Ok, I'm looking into it... --Voidious 18:08, 26 February 2010 (UTC)

Fixed:

<math>

it = {{works - now} \over {\Delta Friday}} </math> Enjoy. =) --Voidious 18:33, 26 February 2010 (UTC)

Some comments

Heh, actually, inspired by what you had on your talk page, though doing the math a bit different, I've already implemented something along these lines in Glaicer. Take a look at Glacier's "ags.muse.radar.MeleeRadar" class, which IMO is much cleaner. It also looks really spiffy in action. Also, the math here is wrong, in that one gets the most change in angle by moving along a chord of the circle created by the distance to the enemy bot, and that fact also simplifies the math to calculate the uncertainty in angle to the following:

            double maxMoved = rules.MAX_VELOCITY*bot.getDataAge();
            double uncertainty;
            if (distance * 2 > maxMoved) {
                uncertainty = 2*Math.asin(maxMoved/(2*distance));
            }
            else {
                uncertainty = Math.PI;
            }

Essentially a single arcsine with a special condition for when they haven't been seen in so long that their angle is completely unknown (i.e. could be PI radians different in either direction).

Another note, is that in order to be accurate enough to ensure you don't slip when being this precise, it's also necessary to count the change in radar origin position caused by one's own movement.

Also, why the name "Zoom Radar"? I don't see any "zooming". --Rednaxela 17:54, 26 February 2010 (UTC)

The triangle formed in your equation would be the equivalent as if the robot traveled along the tangent created by the targetDistance circle. This creates slightly less of an angle (which promotes slip) than if you calculate the intercept of the targetError and targetDistance circles. BTW, why would you use (2*distance) as the hypotenuse of your triangle? --Frolicking Zombie 18:13, 26 February 2010 (UTC)

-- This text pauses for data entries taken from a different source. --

Definition set (h : heap) (r : ref) (key : string) (v : value) : heap :=
  <[r := put (obj_at h r) key v]> h.

(** The keys [for (const key in o)] visits: the enumerable ones, each once.
    (The order of the visit has no bearing on the loops below.) *)
Definition for_in (o : obj) : list string :=
  (map_to_list (filter (λ kp, penum kp.2 = true) o)).*1.

End JS.

Import JS.

(** ** replaceRequestBody *)

(** The body of the loop, for the keys still to visit. *)
Fixpoint replace_keys (keys : list string) (base stream : ref) (h : heap) : heap :=
  match keys with
  | [] => h
  | key :: rest =>
      let v := get h stream key in
      let v := if decide (typeof v = "function") then bind v base else v in
      replace_keys rest base stream (set h base key v)
  end.

Definition replaceRequestBody (base stream : ref) (h : heap) : heap :=
  replace_keys (for_in (obj_at h stream)) base stream h.

(** What the loop stores under a key whose value in [stream] is [v]. *)
Definition rebound (base : ref) (v : value) : value :=
  if decide (typeof v = "function") then bind v base else v.

(** The spec's reading of the rebinding: a copied function runs with the
    replacement stream as its receiver. *)
Definition spec_rebinds_to_replacement (base stream : ref) (h : heap) : Prop :=
  ∀ key p f,
    obj_at h stream !! key = Some p → pval p = VFun f →
    ∃ f', get (replaceRequestBody base stream h) base key = VFun f' ∧
          bound_this f' = Some stream.

(** The spec's reading of the copy: every property of the replacement is
    found on the original afterwards. *)
Definition spec_copies_every_property (base stream : ref) (h : heap) : Prop :=
  ∀ key p,
    obj_at h stream !! key = Some p →
    is_Some (obj_at (replaceRequestBody base stream h) base !! key).

(** Two objects: a request with a [url], and a stream with a method and a
    property that is not enumerable. *)
Definition two_objects : heap :=
  [ {[ "url" := {| pval := VStr "/"; penum := true |} ]};
    <[ "read" := {| pval := VFun (FNative "read"); penum := true |} ]>
      {[ "destroyed" := {| pval := VBool false; penum := false |} ]} ].

(** An object with two enumerable properties, and the request it is copied
    onto. *)
Definition two_keys : heap :=
  [ {[ "url" := {| pval := VStr "/"; penum := true |} ]};
    <[ "read" := {| pval := VFun (FNative "read"); penum := true |} ]>
      {[ "readable" := {| pval := VBool true; penum := true |} ]} ].

(** ** requestToBodyStream *)
Module Adapter.

(** Typed arrays ([Buffer], [Uint8Array]) are references to byte buffers in a
    store, so that a copy and an alias differ. *)
Abbreviation store := (list (list byte)).

(** The state of the [ReadableStream] controller handed to [start]. *)
Inductive cstate :=
| Readable
| CloseRequested
| Errored (e : value).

I think you're mis-visualizing the geometry of my equation, but I think that's my fault. (2*distance) isn't a hypotenuse, and it's made of two triangles, not one. I probably should have wrote it as "uncertainty = 2*Math.asin((maxMoved/2)/distance);" but I was silly and didn't (I really need to get out of my habit of pointless premature micro-optimizations (in this case to do with how multiplication is faster than division)). To get a better idea what it means, see the following diagram that I quickly whipped up:
RednaxelaRoughAngularErrorSketch.png
Moving across the chord of the circle is truly the fastest way to for the enemy to change angles. After all, what's the quickest way for an enemy bot to change it's angle by 180 degrees? Just drive straight to the other side of you. --Rednaxela 19:18, 26 February 2010 (UTC)

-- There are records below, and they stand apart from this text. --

Implicit Types (st : Store Value) (change : StateChangeEvent Value).

(** X22. The setter of [useAtom], on a store that runs clean: the value
    given (or computed by the updater function from the current one) goes
    through the validator twice, once in [update] and once in [commit];
    what the second pass returns becomes the snapshot entry and is handed
    to the subscribers of the field. *)
Theorem useAtom_setter_applies st atom registered (newValue : UpdateArg Value)
    (v' v'' : Value) :
  JsMap.get (atom_id atom) (atoms st) = Some registered →
  atom_validate registered (proposed newValue (js_get (state st) (atom_id atom)))
    = Some v' →
  atom_validate registered v' = Some v'' →
  runs_clean st →
  js_in (state st) (atom_id atom) = true →
  let after := useAtom_updateAtom atom newValue st in
  completion_of after = Normal tt
  ∧ state (state_of after) = <[atom_id atom := v'']> (state st)
  ∧ atom_deliveries (trace_of after)
    = (λ subscriber,
         (subscriber, atom_id atom, js_get (state st) (atom_id atom), v''))
      <$> default [] (JsMap.get (atom_id atom) (atomSubscriptions st)).
Proof.
  intros Hatom Hv' Hv'' Hclean Hin after. subst after.
  set (event := created_event st (atom_id atom) v'' false).
  assert (useAtom_updateAtom atom newValue st
          = (Normal tt, applied_store (stamped st) event event,
             applied_trace (stamped st) event event)) as ->.
  { unfold useAtom_updateAtom, bind at 1, get_state, with_transaction. cbn [fst snd].
    rewrite (bind_normal _ _ _ tt _ _
               (tx_update_accepted st createTransaction _ registered _ v' Hatom Hv')).
    rewrite tx_commit_run.
    cbn [changes previousValues createTransaction JsMap.has JsMap.get JsMap.set
         for_each fst snd].
    unfold bind at 1.
    rewrite (updateAtom_clean st _ registered (Direct v') v'' false) by done.
    cbn. by rewrite !(right_id_L [] (++)). }
  unfold completion_of, state_of, trace_of. cbn [fst snd].
  split; [done|]. split; [exact (state_applied (stamped st) _ _)|].
  exact (atom_deliveries_applied (stamped st) _ _).
Qed.

(** X23. The setter of [useAtom] with a value the validator rejects: the
    validator's error is thrown out of the setter from [update], before
    anything is committed, so the store is untouched and, unlike a
    rejected [commit], nothing is logged. *)
Theorem useAtom_setter_rejects st atom registered (newValue : UpdateArg Value) :
  JsMap.get (atom_id atom) (atoms st) = Some registered →
  atom_validate registered (proposed newValue (js_get (state st) (atom_id atom)))
    = None →
  useAtom_updateAtom atom newValue st = (Throw ZodError, st, []).
Proof.
  intros Hatom Hrejected.
  unfold useAtom_updateAtom, bind at 1, get_state, with_transaction. cbn [fst snd].
  unfold bind at 1.
  assert (∃ tx', tx_update (atom_id atom)
                   (proposed newValue (js_get (state st) (atom_id atom)))
                   (st, createTransaction)
                 = (Throw ZodError, (st, tx'), [])) as [tx' ->]; [|done].
  unfold tx_update, bind at 1, get_state. cbn [fst snd].
  destruct (JsMap.has _ _); cbn [negb when];
    js_run; rewrite (validate_rejects _ _ registered) by done; eauto.
Qed.

End HookSetter.


Section NamespaceProperties.
Context {Value : Type}.

Implicit Types (change : StateChangeEvent Value) (namespace inner : string).

Lemma append_cons (a : Ascii.ascii) (p q : string) :
  String a p +:+ q = String a (p +:+ q).
Proof. reflexivity. Qed.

I understand your method better with the picture. Both methods will end up with the same result, but yours is less computationally intensive to retrieve the bearing. /me bows. Mind if I update the code to reflect your method? --Frolicking Zombie 19:26, 26 February 2010 (UTC)

Feel free to... but just now I realized that the assumption of the chord being the most efficient path to change angle is incorrect. It's typical, so works well in practice as Glacier shows, but the real uncertainty factor is actually larger. To change angle, it's actually more efficiency to dive towards the enemy, plus if one drives straight towards the enemy, the angle will change by 180 degrees after traveling (distance) not (2*distance) right through where the bot is. It should be follows I now realize:

            double maxMoved = rules.MAX_VELOCITY*bot.getDataAge();
            double uncertainty;
            if (distance >= maxMoved) {
                uncertainty = Math.asin(maxMoved/distance);
            }
            else {
                uncertainty = Math.PI;
            }

to be really safe... in order to tighten it any further than that, and give any guarantees, requires relying on acceleration limits of bots or that they must be at least 'botWidth' distance from you currently. --Rednaxela 19:42, 26 February 2010 (UTC)

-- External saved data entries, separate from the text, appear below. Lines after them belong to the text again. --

(** Line 45. *)
Definition num_points (start_point end_point : coord) (spacing_factor : F)
  : res Z :=
  d <- distance start_point end_point ;;
  q <- fdiv d spacing_factor ;;
  k <- fint q ;;
  Ret (Z.max 1 k).

(** Lines 49-52: the body of the inner loop. *)
Definition intermediate (start_point end_point : coord) (n j : Z) : coord :=
  let ratio := int_truediv j n in
  let intermediate_lon :=
    fadd (fst start_point)
         (fmul ratio (fsub (fst end_point) (fst start_point))) in
  let intermediate_lat :=
    fadd (snd start_point)
         (fmul ratio (fsub (snd end_point) (snd start_point))) in
  (fround intermediate_lon 6, fround intermediate_lat 6).

(** Lines 48-52: the points the inner loop appends. *)
Definition intermediates (start_point end_point : coord) (n : Z)
  : list coord :=
  map (intermediate start_point end_point n) (range 1 n).

(** Lines 35-56: one turn of the outer loop, on [result]. *)
Definition segment (coordinates : list coord) (spacing_factor : F)
           (i : nat) (result : list coord) : res (list coord) :=
  start_point <- getitem coordinates i ;;
  end_point <- getitem coordinates (i + 1) ;;
  n <- num_points start_point end_point spacing_factor ;;
  let result := result ++ intermediates start_point end_point n in
  if (Z.of_nat i <? Z.of_nat (length coordinates) - 2)%Z
  then Ret (result ++ [end_point])
  else Ret result.

(** Line 34: the outer loop over [range(len(coordinates) - 1)]. *)
Fixpoint segments (coordinates : list coord) (spacing_factor : F)
         (indices : list nat) (result : list coord) : res (list coord) :=
  match indices with
  | [] => Ret result
  | i :: indices' =>
      result' <- segment coordinates spacing_factor i result ;;
      segments coordinates spacing_factor indices' result'
  end.

Definition evenly_space_coordinates (coordinates : list coord)
           (spacing_factor : F) : res (list coord) :=
  if (length coordinates <? 2)%nat then Ret coordinates
  else
    first <- getitem coordinates 0 ;;
    result <- segments coordinates spacing_factor
                       (seq 0 (length coordinates - 1)) [first] ;;
    final <- getitem coordinates (length coordinates - 1) ;;
    Ret (result ++ [final]).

I can see now that both of our methods assumed that the target would be orbiting and maintaining itself perpendicular. If you looked at the graphic, the presence of a chord clearly indicates that there are places that the target could travel that would result in greater bearings. The max bearing would be the angle that is tangent, which the angle for is asin(targetError/targetDistance). --Frolicking Zombie 21:31, 26 February 2010 (UTC)

I may be talking out my ass here, not having followed your entire conversation closely, but you may need to double your expected angles, and here is why: Let's say for the sake of argument that your opponent is somewhere above you. Turn 105, you move, he moves, and you sweep your radar over him counterclockwise. You are told his position in turn 106. You anticipate that the furthest he can move to the right places him just left of true north, so you sweep to 0 radians, minimizing the width of your sweep and looking really slick with your narrow beam. Turn 106 is processed: you move, he moves, you sweep right, and now he is just left of your radar. So.. do you sweep left, or right? Left seems obvious .. he's to the left. But before you turn your radar, he is going to move. If he moves left of your radar beam, then you sweep left, your radar lock just slipped. If you sweep right and he slows down enough (possibly with the help of a solid object), your radar lock may slip to the right. If you instead sweep twice as far as he could move at full speed, there will never be a question of slipping due to anticipating velocity. It's not as absolutely cool as it could be, but honestly radar just needs to work. How many people watch battles with the radar graphic enabled anyway? --Martin 23:58, 26 February 2010 (UTC)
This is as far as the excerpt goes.